Performs K-fold cross-validation to evaluate the equilibrium mapping of the NMF-SEM model.

For each fold, nmf.sem is fitted on the training samples, yielding an equilibrium mapping \(\hat Y_1 = M_{\mathrm{model}} Y_2\). The held-out endogenous variables \(Y_1\) are then predicted from \(Y_2\) using this mapping, and the mean absolute error (MAE) over all entries in the test block is computed. The returned value is the average MAE across folds.

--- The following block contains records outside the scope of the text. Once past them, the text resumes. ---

Lemma span_grow bl bytes : span (grow bl bytes) = span bl + bytes.
Proof.
  destruct bl as [|[bs fr] bl _] using rev_ind; [simpl; lia|].
  destruct fr; [rewrite grow_free|rewrite grow_used]; rewrite !span_app; simpl; lia.
Qed.

Lemma used_app a bl1 bl2 : used a (bl1 ++ bl2) = used a bl1 ++ used (a + span bl1) bl2.
Proof.
  revert a. induction bl1 as [|[bs fr] bl1 IH]; intros a; simpl; [by rewrite Z.add_0_r|].
  rewrite IH, <- app_assoc. do 3 f_equal. lia.
Qed.

Lemma used_cut a bs sz : exists n, (sz <= bs -> sz <= n) /\ used a (cut bs sz) = [(a + 32, n)].
Proof.
  unfold cut. case_bool_decide; simpl; [by exists bs|]. exists sz. done.
Qed.

Lemma used_grow a bl bytes : used a (grow bl bytes) = used a bl.
Proof.
  destruct bl as [|[bs fr] bl _] using rev_ind; [done|].
  destruct fr; [rewrite grow_free|rewrite grow_used]; rewrite !used_app; done.
Qed.

Lemma take_fit_none sz a bl :
  Forall (fun b => fits sz b = false) bl -> take_fit sz a bl = None.
Proof.
  revert a. induction bl as [|[bs fr] bl IH]; intros a; [done|]. simpl.
  intros [Hf Hn]%Forall_cons. unfold fits in Hf. simpl in Hf. rewrite Hf. by rewrite IH.
Qed.

Lemma take_fit_none_inv sz a bl :
  take_fit sz a bl = None -> Forall (fun b => fits sz b = false) bl.
Proof.
  revert a. induction bl as [|[bs fr] bl IH]; intros a; simpl; [by constructor|].
  destruct (fr && _) eqn:Hf; [done|].
  destruct (take_fit sz (a + 32 + bs) bl) as [[]|] eqn:E; [done|]. intros _. constructor; [done|].
  by eapply IH.
Qed.

Lemma take_fit_some sz a pre bs post :
  Forall (fun b => fits sz b = false) pre -> bs >= sz ->
  take_fit sz a (pre ++ (bs, true) :: post) = Some (a + span pre + 32, pre ++ cut bs sz ++ post).
Proof.
  intros Hn Hge. revert a. induction pre as [|[b fr] pre IH]; intros a; simpl.
  - rewrite bool_decide_eq_true_2 by done. do 2 f_equal. lia.
  - apply Forall_cons in Hn as [Hf Hn]. unfold fits in Hf. simpl in Hf. rewrite Hf.
    rewrite IH by done. do 2 f_equal. lia.
Qed.

(** After growing by [bytes] a request that fits in them finds a block. *)
Lemma grow_fits bl bytes sz :
  sizes_ok bl -> sz + 32 <= bytes -> ~ Forall (fun b => fits sz b = false) (grow bl bytes).
Proof.
  intros Hok Hb Hall.
  assert (Hlast : exists l x, grow bl bytes = l ++ [(x, true)] /\ x >= sz).
  { destruct bl as [|[bs fr] bl _] using rev_ind; [exists [], (bytes - 32); split; [done|lia]|].
    destruct fr.
    - rewrite grow_free. exists bl, (bs + bytes). split; [done|].
      apply sizes_ok_app in Hok as [_ [[Hbs _] _]%Forall_cons]. simpl in Hbs. lia.
    - rewrite grow_used. exists (bl ++ [(bs, false)]), (bytes - 32). rewrite <- app_assoc. split; [done|lia]. }
  destruct Hlast as (l & x & E & Hx). rewrite E in Hall.
  apply Forall_app in Hall as [_ [Hf _]%Forall_cons]. unfold fits in Hf. simpl in Hf.
  by apply bool_decide_eq_false_1 in Hf.
Qed.

(** The end of [kmalloc]: split the block found and take it. *)
Definition claim (block sz : Z) : M (heap_state S) Z :=
  block_split block sz ;;
  set_block block (fun b => b <| free := false |>) ;;
  mret (wrap64 (block + sizeof_heap_block)).

Lemma claim_run s pre bs post sz :
  heap_rep s (pre ++ (bs, true) :: post) -> 0 < sz -> sz mod 16 = 0 -> sz <= bs ->
  exists s', claim (addr_after pre) sz s = Ret (addr_after pre + 32) s' /\
    heap_rep s' (pre ++ cut bs sz ++ post) /\ same_env s s'.
Proof.
  intros Hr H1 H2 H3. unfold claim, sizeof_heap_block.
  destruct (heap_rep_block _ _ _ _ _ Hr) as (pm & _ & _ & Hlo & Hhi & Hsp & _).
  assert (HB : 0 < HEAP_BASE) by done.
  destruct (block_split_run s pre bs true post sz Hr H1 H2 H3) as (s1 & E1 & Hr1 & (P1 & P2 & P3 & P4)).
  mrun E1. rewrite wrap64_id by (unfold in64; lia). unfold cut.
  assert (Hfin : exists s', set_block (addr_after pre) (fun b => b <| free := false |>) s1 = Ret tt s' /\
    heap_rep s' (pre ++ (if bool_decide (bs < sz + 48) then [(bs, false)]
                         else [(sz, false); (bs - sz - 32, true)]) ++ post) /\ same_env s1 s').
  { case_bool_decide; simpl in *; by eapply set_free_run. }
  destruct Hfin as (s2 & E2 & Hr2 & (Q1 & Q2 & Q3 & Q4)). mrun E2. exists s2.
  unfold same_env. split_and!; try done; congruence.
Qed.

Definition round16 (n : Z) : Z := (n + 15) - (n + 15) mod 16.

Lemma round16_spec n : 0 < n -> n <= round16 n /\ 0 < round16 n /\ round16 n mod 16 = 0 /\ round16 n < n + 16.
Proof. intros Hn. unfold round16. split_and!; div_lia. Qed.

Lemma heap_inv_step s s' bl bl' :
  heap_inv s bl -> heap_rep s' bl' -> coalesced bl' = true -> same_env s s' -> heap_inv s' bl'.
Proof.
  intros [H1 H2 H3 H4 H5] Hr Hc (P1 & P2 & P3 & P4). split; rewrite ?P1, ?P4; try done.
Qed.

(** The first fit found in a well-formed heap is claimed. *)
Lemma claim_found s bl sz r :
  heap_inv s bl -> 0 < sz -> sz mod 16 = 0 ->
  (exists pre bs post, bl = pre ++ (bs, true) :: post /\ bs >= sz /\
     Forall (fun b => fits sz b = false) pre /\ r = addr_after pre) ->
  r <> 0 /\ exists p s' bl', claim r sz s = Ret p s' /\ take_fit sz HEAP_BASE bl = Some (p, bl') /\
    heap_inv s' bl' /\ same_env s s'.
Proof.
  intros Hinv H1 H2 (pre & bs & post & -> & Hge & Hno & ->).
  pose proof (inv_rep _ _ Hinv) as Hr. assert (HB : 0 < HEAP_BASE) by done.
  destruct (heap_rep_block _ _ _ _ _ Hr) as (pm & _ & _ & Hlo & _). split; [lia|].
  destruct (claim_run s pre bs post sz Hr H1 H2 ltac:(lia)) as (s2 & Ec & Hr2' & Henv).
  eexists _, s2, _. split_and!; [done|by apply take_fit_some| |done].
  eapply heap_inv_step; [exact Hinv|exact Hr2'| |done]. apply coalesced_cut, Hinv.
Qed.

(** A heap that has been extended is well formed. *)
Lemma extended_inv s s1 bl sz :
  heap_inv s bl -> 0 < sz -> keeps_mapped (pages s) (pages s1) ->
  (exists held, api_ok held (pages s1)) -> heap_rep s1 (grow bl (extent sz)) ->
  heap_end s1 = heap_end s + extent sz ->
  (forall va, heap_end s <= va < heap_end s1 -> va mod 4096 = 0 -> is_mapped (pages s1) va) ->
  heap_inv s1 (grow bl (extent sz)).
Proof.
  intros Hinv Hsz Hk Hok Hr Hend Hmap. destruct (extent_spec sz ltac:(lia)) as (Hx1 & Hx2 & Hx3).
  pose proof (rep_bound _ _ Hr). split; try done.
  - apply coalesced_grow, Hinv.
  - rewrite Hend, Zplus_mod, Hx2, (inv_end _ _ Hinv). done.
  - intros va Hva Hvaa. destruct (Z.lt_ge_cases va (heap_end s)); [|apply Hmap; [lia|done]].
    apply Hk; [apply heap_window; lia|]. apply (inv_mapped _ _ Hinv); [lia|done].
Qed.

(** [kmalloc] on the list: first fit, or first fit after growing, or NULL with the
    list as it was. *)
Lemma kmalloc_run s bl n :
  heap_inv s bl -> 0 < n -> heap_end s + round16 n + 4128 <= 18446744073709547520 ->
  exists p s' bl', kmalloc n s = Ret p s' /\ heap_inv s' bl' /\ payload s' = payload s /\
    heap_ready s' = heap_ready s /\ keeps_mapped (pages s) (pages s') /\
    match take_fit (round16 n) HEAP_BASE bl with
    | Some (q, bl1) => p = q /\ bl' = bl1 /\ pages s' = pages s
    | None =>
        (take_fit (round16 n) HEAP_BASE (grow bl (extent (round16 n))) = Some (p, bl') /\
         ~ is_mapped (pages s) (heap_end s) /\ took (extent (round16 n) / 1024) (heap_end s') (pages s) (pages s')) \/
        (p = 0 /\ bl' = bl /\
         ((exists va, heap_end s <= va < heap_end s + extent (round16 n) /\ va mod 4096 = 0 /\
             is_mapped (pages s) va) \/
          Z.of_nat (avail (pages s)) < extent (round16 n) / 1024))
    end.
Proof.
  intros Hinv Hn Hb. destruct (round16_spec n Hn) as (Hr1 & Hr2 & Hr3 & Hr4).
  pose proof (inv_rep _ _ Hinv) as Hr. pose proof (rep_end _ _ Hr) as Ee.
  pose proof (span_pos _ (rep_sizes _ _ Hr)) as Hsp.
  assert (HB : HEAP_BASE = 18446743111636877312) by done.
  assert (Ea : align_up_size n HEAP_ALIGNMENT = round16 n).
  { change HEAP_ALIGNMENT with (2 ^ 4). rewrite align_up_size_spec by lia. unfold round16.
    change (2 ^ 4) with 16. by replace (n + 16 - 1) with (n + 15) by lia. }
  unfold kmalloc. rewrite bool_decide_eq_false_2, Ea by lia. set (sz := round16 n) in *.
  destruct (find_free_block_run s sz bl Hr) as (r & Ef & Hres). mrun Ef.
  destruct Hres as [[-> Hno]|Hres].
  - rewrite (take_fit_none _ _ _ Hno). rewrite bool_decide_eq_true_2 by done. mred.
    destruct (heap_extend_run s bl sz Hr (inv_end _ _ Hinv) (inv_pages _ _ Hinv) Hr2 Hr3 Hb)
      as (r & s1 & Ex & Hk & Hok & Hpl & Hrd & Hz & Hnz). mrun Ex.
    destruct (decide (r = 0)) as [->|Hr0].
    + rewrite bool_decide_eq_true_2 by done. cbn [negb]. destruct (Hz eq_refl) as (Hr' & Hend & Hmap & Hnm & Htk).
      pose proof (extended_inv s s1 bl sz Hinv Hr2 Hk Hok Hr' Hend Hmap) as Hinv1.
      mred. destruct (find_free_block_run s1 sz _ Hr') as (r & Ef1 & Hres). mrun Ef1. mred.
      destruct Hres as [[-> Hno1]|Hres].
      { exfalso. apply (grow_fits bl (extent sz) sz (rep_sizes _ _ Hr)); [|done].
        apply extent_spec. lia. }
      destruct (claim_found s1 _ sz r Hinv1 Hr2 Hr3 Hres)
        as (Hr0 & p & s2 & bl2 & Ec & Hfit & Hinv2 & (P1 & P2 & P3 & P4)).
      rewrite bool_decide_eq_false_2 by done. fold (claim r sz).
      exists p, s2, bl2. rewrite P1. split_and!; try done; [congruence..|]. left. by rewrite P4.
    + rewrite bool_decide_eq_false_2 by done. cbn [negb]. mred.
      destruct (Hnz Hr0) as [Es1 Hwhy]. exists 0, s1, bl. split; [done|].
      split_and!; try done; [|by right].
      rewrite Es1 in Hok |- *. destruct Hinv as [[] ? ? ? ?]. split; try done.
      intros va Hva Hvaa. apply Hk; [apply heap_window; simpl in *; lia|by auto].
  - destruct (claim_found s bl sz r Hinv Hr2 Hr3 Hres)
      as (Hr0 & p & s2 & bl2 & Ec & Hfit & Hinv2 & (P1 & P2 & P3 & P4)).
    rewrite bool_decide_eq_false_2 by done. mred. rewrite bool_decide_eq_false_2 by done.
    fold (claim r sz). rewrite Hfit. exists p, s2, bl2. rewrite P1.
    split_and!; try done. by intros ???.
Qed.

(** ** Release *)

Lemma release_first a bs fr post : release (a + 32) a ((bs, fr) :: post) = join_next bs post.
Proof. simpl. by rewrite bool_decide_eq_true_2. Qed.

This implements the hyperparameter selection strategy described in the paper: hyperparameters are chosen by predictive cross-validation rather than direct inspection of the internal structural matrices.

nmf.sem.cv(
  Y1,
  Y2,
  rank = NULL,
  X.init = NULL,
  X.L2.ortho = 100,
  C1.L1 = 0.5,
  C2.L1 = 0,
  epsilon = 1e-04,
  maxit = 50000,
  seed = NULL,
  div = 5,
  shuffle = TRUE,
  ...
)

Arguments

Y1

A non-negative numeric matrix of endogenous variables with rows = variables (P1), columns = samples (N).

Y2

A non-negative numeric matrix of exogenous variables with rows = variables (P2), columns = samples (N). Must satisfy ncol(Y1) == ncol(Y2).

rank

Integer; rank (number of latent factors) passed to nmf.sem. If NULL, nmf.sem decides the effective rank (via ... or nrow(Y2)).

X.init

Optional initialization for X (as in nmf.sem).

X.L2.ortho

L2 orthogonality penalty for X.

C1.L1

L1 sparsity penalty for C1 (\(\Theta_1\)).

C2.L1

L1 sparsity penalty for C2 (\(\Theta_2\)).

epsilon

Convergence threshold for nmf.sem.

maxit

Maximum number of iterations for nmf.sem.

seed

Master random seed for CV splitting and fold-specific calls to nmf.sem. If NULL, RNG is not controlled within folds.

div

Number of CV folds. (Default: 5)

shuffle

Logical; if TRUE, samples are randomly permuted before assigning to folds. (Default: TRUE)

...

Additional arguments passed to nmf.sem (except for rank, seed, div, shuffle, which are handled here).

Value

A numeric scalar: mean MAE across CV folds.